В своем творчестве Иванов тяготел не только к дионисизму, но и к противоположному — аполлоническому идеалу меры, разумности и порядка. И все же воспетое Фридрихом Ницше демоническое искушение дионисийской бездны Иванов решительно не отверг, хотел, быть может, ввести его в рамки какой-то меры, проецировал на славянство свое личное влечение к дионисизму, охотно им любовался. Двоеверие в истории славянских народов не было изжито, что по-своему располагало к подобным соблазнам и проекциям. Конкретно древнеславянский дионисизм выражался в разгульных народных празднествах с пьянством, дикими плясками, непристойностями, блудом, мордобоем и убийствами, что имело ритуально-культовый характер. В соборном определении 1274 г. все это было даже названо «обычаем треклятых эллин». (См. об этом и об отношении Церкви: Федотов Г.П. Собр. Соч. в 12 тт., т.Х. М., 2001, с.309-23.)

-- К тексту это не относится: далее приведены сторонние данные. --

Lemma assoc_set_header k v k' rs :
  assoc k (rs_headers (set_header (k', v) rs)) = if String.eqb k (str_lower k') then Some v else assoc k (rs_headers rs).
Proof. apply assoc_obj_set. Qed.

(** An answer of the rate limiter is a refusal, or the answer of the application with
    limit headers added. *)
Lemma rate_answer a b next r w rs w' :
  deferred_rate_limit limiter a b next r w = (Ok rs, w') →
  (∃ limit retry, rs = too_many [("X-RateLimit-Limit", limit); ("X-RateLimit-Remaining", "0"); ("Retry-After", retry)]) ∨
  (∃ w1 rs0 w2 hs, next r w1 = (Ok rs0, w2) ∧ rs = set_headers hs rs0 ∧
     ∀ kv, kv ∈ hs → kv.1 = "X-RateLimit-Limit" ∨ kv.1 = "X-RateLimit-Remaining").
Proof.
  unfold deferred_rate_limit. destruct limiter as [self|].
  2: { intros H. right. exists w, rs, w', []. split_and!; [done|done|]. by intros ? ?%elem_of_nil. }
  unfold dispatch. destruct (bool_decide _).
  { intros H. right. exists w, rs, w', []. split_and!; [done|done|]. by intros ? ?%elem_of_nil. }
  unfold on_store, mbind, stE_bind, mret, stE_ret. destruct (check_limit _ _ _ _ _ _) as [[[[] retry]|e] s1]; [| |done].
  - destruct (next r _) as [[rs0|e] w2] eqn:E; [|done]. destruct (get_limit_info _ _ _ _) as [[info|e] s2]; [|done].
    intros [= <- _]. right. do 4 eexists. split_and!; [exact E|done|].
    unfold info_headers. destruct (match assoc "minute" info with Some i => _ | None => _ end) as [l rm].
    intros kv [->|[->|[]%elem_of_nil]%elem_of_cons]%elem_of_cons; auto.
  - unfold refused_headers. destruct (assoc "minute" _); [|done]. intros [= <- _]. left. by do 2 eexists.
Qed.

(** Every answer is tagged and hardened.  Whatever the endpoint does, an answer to a
    request that is no preflight carries the request id drawn for it.  Unless it is the
    refusal of the rate limiter (which sits outside of the security middleware), it carries
    the four security headers, and the tenant its credentials stand for: the text None
    when there are none. *)
Theorem answers_are_tagged t endpoint r w rs w' tenant d :
  hr_method r ≠ "OPTIONS" → request_tenant (tk_auth t) r (aw_auth w) = (Ok tenant, d) →
  stack t endpoint r w = (Ok rs, w') →
  assoc "x-request-id" (rs_headers rs) = Some (tk_request_id t) ∧
  (rs_status rs = 429 ∧ is_Some (assoc "retry-after" (rs_headers rs)) ∧ assoc "x-frame-options" (rs_headers rs) = None ∨
   (∀ kv, kv ∈ security_headers → assoc (str_lower kv.1) (rs_headers rs) = Some kv.2) ∧
   (non_empty (str_of tenant) = true → assoc "x-tenant-id" (rs_headers rs) = Some (str_of tenant))).
Proof.
  intros Hm Ht. rewrite (stack_run _ _ _ _ tenant d) by done. intros H.
  destruct (deferred_rate_limit _ _ _ _ _ _) as [[rs0|e] w1] eqn:E; [|done]. injection H as <- _.
  assert (∀ k, starts_with "access-control-" k = false → k ≠ "vary" → k ≠ "x-request-id" →
    assoc k (rs_headers (finished t tenant r rs0)) = assoc k (rs_headers rs0)) as Hf.
  { intros k Hk Hv Hi. unfold finished. rewrite assoc_set_header.
    destruct (String.eqb_spec k (str_lower "X-Request-ID")); [done|]. by apply cors_headers. }
  split; [unfold finished; by rewrite assoc_set_header|].
  apply rate_answer in E as [(limit & retry & ->)|(w0 & rs1 & w2 & hs & E & -> & Hhs)].
  - left. split; [unfold finished; cbn; by rewrite cors_status|]. rewrite !Hf by done. cbn. eauto.
  - right. rewrite inner_eq in E. destruct (exception_handlers endpoint _ w0) as [[rs2|e] w3]; [|done]. injection E as <- <-.
    assert (∀ k, k ≠ "x-ratelimit-limit" → k ≠ "x-ratelimit-remaining" →
      assoc k (rs_headers (set_headers hs (dressed t tenant r rs2))) = assoc k (rs_headers (dressed t tenant r rs2))) as Hd.
    { intros k H1 H2. apply assoc_set_headers. intros kv Hkv. destruct (Hhs kv Hkv) as [-> | ->]; intros <-; [by apply H1|by apply H2]. }
    split.
    + assert (Forall (λ kv, assoc (str_lower kv.1) (rs_headers (finished t tenant r (set_headers hs (dressed t tenant r rs2)))) = Some kv.2)
        security_headers) as Hall; [|by rewrite Forall_forall in Hall].
      repeat (apply Forall_cons; split; [|]); [..|done]; cbn [fst snd];
        (rewrite Hf, Hd by done; unfold dressed; case_match; unfold add_security_headers, set_headers; cbn [fold_left security_headers];
         rewrite ?assoc_set_header; reflexivity).
    + intros Hne. rewrite Hf, Hd by done. unfold dressed. rewrite Hne. by rewrite assoc_set_header.
Qed.

(** C32. Requests are limited by the tenant of their credentials. Take a request that is not
    an OPTIONS request and whose path is not exempt ([skip_paths]: health, the
    documentation, the uplink webhook, login and refresh), in an application whose limiter
    started with a limit per minute, while the lookup of its tenant answers. When the
    windows of that tenant (of the text None for every such request without valid
    credentials, so these all share one) refuse, the answer is 429, and the endpoint is not
    run: the answer and the whole state afterwards are the same for every endpoint, and
    nothing but the windows and the last use of an API key has changed. *)
Theorem limited_by_credentials t r w tenant d self retry s :
  limiter = Some self → hr_method r ≠ "OPTIONS" → hr_path r ∉ skip_paths →
  request_tenant (tk_auth t) r (aw_auth w) = (Ok tenant, d) → is_Some (assoc "minute" (default_limits self)) →
  check_limit self (tk_limit t) (str_of tenant) (operation_type (limiter_request r)) None (aw_store w) = (Ok (false, retry), s) →
  ∃ rs, rs_status rs = 429 ∧ ∀ endpoint, stack t endpoint r w = (Ok rs, mkWorld d s (aw_factory w) (aw_rest w)).
Proof.
  intros Hl Hm Hp Ht [limit Hlim] Hc.
  exists (finished t tenant r (too_many [("X-RateLimit-Limit", show_Z limit); ("X-RateLimit-Remaining", "0");
    ("Retry-After", match retry with Some r => show_Z r | None => "None" end)])).
  split; [unfold finished; cbn; by rewrite cors_status|]. intros endpoint.
  rewrite (stack_run _ _ _ _ tenant d) by done. unfold deferred_rate_limit. rewrite Hl. unfold dispatch.
  rewrite bool_decide_false by done. unfold on_store, mbind, stE_bind, mret, stE_ret.
  change (limited_tenant (limiter_request (with_request_id (tk_request_id t) (with_tenant tenant r)))) with (str_of tenant).
  change (operation_type (limiter_request (with_request_id (tk_request_id t) (with_tenant tenant r))))
    with (operation_type (limiter_request r)).
  cbn [aw_store with_factory with_auth]. rewrite Hc. unfold refused_headers. rewrite Hlim. done.
Qed.

(** Where the limiter does not stand in the way, the endpoint is run once, on a request
    that names the tenant of the credentials, the drawn request id and the forwarded scheme
    and host, and its answer is dressed. *)
Theorem endpoint_sees t endpoint r w tenant d :
  hr_method r ≠ "OPTIONS" → hr_path r ∈ skip_paths ∨ limiter = None →
  request_tenant (tk_auth t) r (aw_auth w) = (Ok tenant, d) →
  st_tenant_id (seen t tenant r) = Some tenant ∧ st_request_id (seen t tenant r) = Some (tk_request_id t) ∧
  hr_scheme (seen t tenant r) = hr_scheme (forwarded r) ∧ hr_server (seen t tenant r) = hr_server (forwarded r) ∧
  stack t endpoint r w =
  match exception_handlers endpoint (seen t tenant r) (with_factory (tk_request_id t :: aw_factory w) (with_auth d w)) with
  | (Ok rs, w') => (Ok (finished t tenant r (dressed t tenant r rs)), with_factory (aw_factory w) w')
  | (Err e, w') => (Err e, w')
  end.
Proof.
  intros Hm Hp Ht. split_and!; [done..|]. rewrite (stack_run _ _ _ _ tenant d) by done.
  assert (∀ next, deferred_rate_limit limiter (tk_limit t) (tk_info t) next (with_request_id (tk_request_id t) (with_tenant tenant r)) =
    next (with_request_id (tk_request_id t) (with_tenant tenant r))) as Hr.
  { intros next. unfold deferred_rate_limit. destruct limiter as [self|]; [|done]. destruct Hp as [Hp|]; [|done].
    unfold dispatch. by rewrite bool_decide_true. }
  rewrite Hr, inner_eq. by destruct (exception_handlers _ _ _) as [[rs|e] w'].
Qed.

Не прозвучало у Иванова, что выбор между дионисизмом и соборностью — это вопрос духовной жизни или смерти. Как и то, что в дионисизме, ставшем «хоровым народным действом», присутствует агрессивно-напористая демонически-эротическая компонента с возможностью преступлений и сексуальных извращений. Общинно-безбожный «хор» действительно может, как он писал, обернуться «хоровым и оргиастическим культом» (с.204). К. Аксаков о подобных вещах совсем не думал, его эпоха и культура, как и его вера, не на это ориентировали. В ХХ же веке после разгула революционной бесовщины и блудных соблазнов мы уже не вправе закрывать на это глаза. Некоторые утверждают, что такое произведение, как «Чевенгур» Платонова, — это описание состояния страны после окончания кровавых революционных оргий, которые, впрочем, на один только «дионисизм» уже не спишешь.

Вяч. Иванов так и не привел к полной ясности все свои взгляды по данному вопросу, потому что рядом с рискованными «про-дионисическими» рассуждениями мы можем встретить пусть и не в меру риторические, но все же высокие слова: «И если мы право чаем, в торжественнейших определениях нашей народной воли, быть земным и тварным орудием нетварного Слова, то вселенский поистине совершаем подвиг» (с.187). Или еще: «Душа народа, в глазах моих, есть ответственный перед Богом, Им посланный и Ему подсудный ангел…» (с.180), что исключает понимание соборности как естественного человеческого явления. В целом Иванов больше ратовал за личностное просветление, а не за распад личности в дионисическом буйстве.